Nine people on board have tested positive for Covid-19 and 219 have reported flu-like symptoms.

Around 250 other passengers remain aboard the Zaandam, along with 602 crew.

A further 808 passengers who were free of symptoms were transferred from the stricken ship to a sister vessel, Rotterdam, off the coast of Panama.

The two ships then passed through the canal and sailed across the Caribbean to Florida. During the voyage, 14 of the passengers transferred to the Rotterdam have developed flu-like symptoms.

The vessels are currently 20 miles east of Fort Lauderdale.

Florida’s governor, Ron DeSantis, had told Fox News: “We cannot afford to have people who are not even Floridians dumped into South Florida using up those valuable resources.”
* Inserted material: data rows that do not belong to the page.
(** C9: after [add_meas] on N distinct names of a fresh instance,
    [collect_measures] writes under the one field ["measure"] a data object
    with exactly N entries, one per name, each holding the value set for
    that name. *)
Theorem collect_measures_distinct (mlmodel : TMLModel)
    (sets : list (string * double)) ad :
  NoDup sets.*1 →
  ∃ meas : APIData,
    collect_measures (add_all_meas sets (MLLib_ctor mlmodel : Lib)) ad
    = APIData_add "measure" (ad_apidata meas) ad
    ∧ size meas = length sets
    ∧ (∀ name v, (name, v) ∈ sets → meas !! name = Some (ad_double v))
    ∧ (∀ name, is_Some (meas !! name) → name ∈ sets.*1).
Proof.
  intros Hnd.
  eexists. split; [apply collect_measures_spec |]. repeat split.
  - rewrite map_size_fmap, add_all_meas_size; [done | done |].
    intros name _. apply lookup_empty.
  - intros name v Hin. by rewrite lookup_fmap, (add_all_meas_lookup sets _ name v).
  - intros name. rewrite lookup_fmap, fmap_is_Some.
    destruct (decide (name ∈ sets.*1)) as [| Hnot]; [done |].
    rewrite add_all_meas_untouched by done. simpl. rewrite lookup_empty.
    by intros [? ?].
Qed.

(** *** Measure history *)

Lemma meas_per_iter_add_meas_per_iter meas l this :
  _meas_per_iter (add_meas_per_iter meas l this)
  = <[meas := push_back (default [] (_meas_per_iter this !! meas)) l]> (_meas_per_iter this).
Proof.
  unfold add_meas_per_iter.
  destruct (_meas_per_iter this !! meas) as [second |] eqn:Hfind; simpl.
  - by apply (umap_mutate_found (λ second, push_back second l)).
  - by apply umap_insert_absent.
Qed.

Lemma meas_add_meas_per_iter meas l this :
  _meas (add_meas_per_iter meas l this) = _meas this.
Proof. unfold add_meas_per_iter. by destruct (_meas_per_iter this !! meas). Qed.

Lemma meas_clear_all_meas_per_iter this :
  _meas (clear_all_meas_per_iter this) = _meas this.
Proof. reflexivity. Qed.

Lemma meas_per_iter_clear_all_meas_per_iter this :
  _meas_per_iter (clear_all_meas_per_iter this) = ∅.
Proof. reflexivity. Qed.

(** C6: [add_meas_per_iter] starts a one-element sequence for an absent
    name, extends the sequence of a present name by the value at its end,
    and leaves the sequence of every other name as it was. *)
Theorem add_meas_per_iter_appends name v this :
  (_meas_per_iter this !! name = None →
     _meas_per_iter (add_meas_per_iter name v this) !! name = Some [v])
  ∧ (∀ seq, _meas_per_iter this !! name = Some seq →
     _meas_per_iter (add_meas_per_iter name v this) !! name = Some (seq ++ [v])%list)
  ∧ (∀ other, other ≠ name →
     _meas_per_iter (add_meas_per_iter name v this) !! other
     = _meas_per_iter this !! other).
Proof.
  rewrite meas_per_iter_add_meas_per_iter. repeat split.
  - intros ->. by rewrite lookup_insert_eq.
  - intros seq ->. by rewrite lookup_insert_eq.
  - intros other Hne. by rewrite lookup_insert_ne.
Qed.

Lemma collect_measures_history_spec this ad :
  collect_measures_history this ad
  = APIData_add "measure_hist"
      (ad_apidata (kmap (λ name, name +:+ "_hist") (ad_vdouble <$> _meas_per_iter this))) ad.
Proof.
  unfold collect_measures_history.
  by rewrite (umap_iterate_add (λ name, name +:+ "_hist")).
Qed.

(** C8: [collect_measures_history] writes under the field ["measure_hist"] a
    data object with one field per measure of the history, named by the
    measure with ["_hist"] appended and holding the measure's whole
    sequence; it has no other field. *)
Theorem collect_measures_history_fields this ad :
  ∃ meas_hist : APIData,
    collect_measures_history this ad = APIData_add "measure_hist" (ad_apidata meas_hist) ad
    ∧ collect_measures_history this ad !! "measure_hist" = Some (ad_apidata meas_hist)
    ∧ (∀ name, meas_hist !! (name +:+ "_hist") = ad_vdouble <$> _meas_per_iter this !! name)
    ∧ (∀ key, is_Some (meas_hist !! key) →
         ∃ name, key = name +:+ "_hist" ∧ is_Some (_meas_per_iter this !! name))
    ∧ size meas_hist = size (_meas_per_iter this).
Proof.
  eexists. split; [apply collect_measures_history_spec |].
  rewrite collect_measures_history_spec. unfold APIData_add. repeat split.
  - by rewrite lookup_insert_eq.
  - intros name. by rewrite (lookup_kmap (λ name, name +:+ "_hist")), lookup_fmap.
  - intros key [val Hval].
    apply (lookup_kmap_Some (λ name, name +:+ "_hist")) in Hval as (name & -> & Hval).
    exists name. split; [done |]. rewrite lookup_fmap in Hval.
    by destruct (_meas_per_iter this !! name).
  - by rewrite (size_kmap_inj (λ name, name +:+ "_hist")), map_size_fmap.
Qed.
But Mr Trump used part of his coronavirus briefing on Wednesday to insist that British and Canadian passengers would be allowed off the Zaandam and Rotterdam.

He said: “You have people that are sick on those ships and states don’t want to take – they have enough problems right now.

“They don’t want to take them but we have to from a humane standpoint. We don’t have a choice. I don’t want to do that but we have to. People are dying, we’re going to do something.

“We’re taking the Canadians off and giving them to Canadian authorities. They’re going to bring them back home. The same thing with the UK.

“We have to help the people. We have to do something. And the governor knows that, too.”

Holland America Line said: “We appreciate the support of President Trump in resolving the humanitarian plight of our guests – 311 of whom are American citizens and 52 of whom are residents of Florida.

“There are also four children under the age of 12 on board.”

In a statement it said: “Holland America Line calls for compassion and reason in the review and approval of our disembarkation plan by Florida officials and we are grateful for those that have supported our efforts.

“For the estimated less than 10 people who need immediate critical care shoreside, we have secured approval from a local health system partner that they will accept them for treatment.”

The cruise line said passengers who were in good health and needed to fly home would be taken straight to the airport on buses “with limited person-to-person contact and while wearing masks”.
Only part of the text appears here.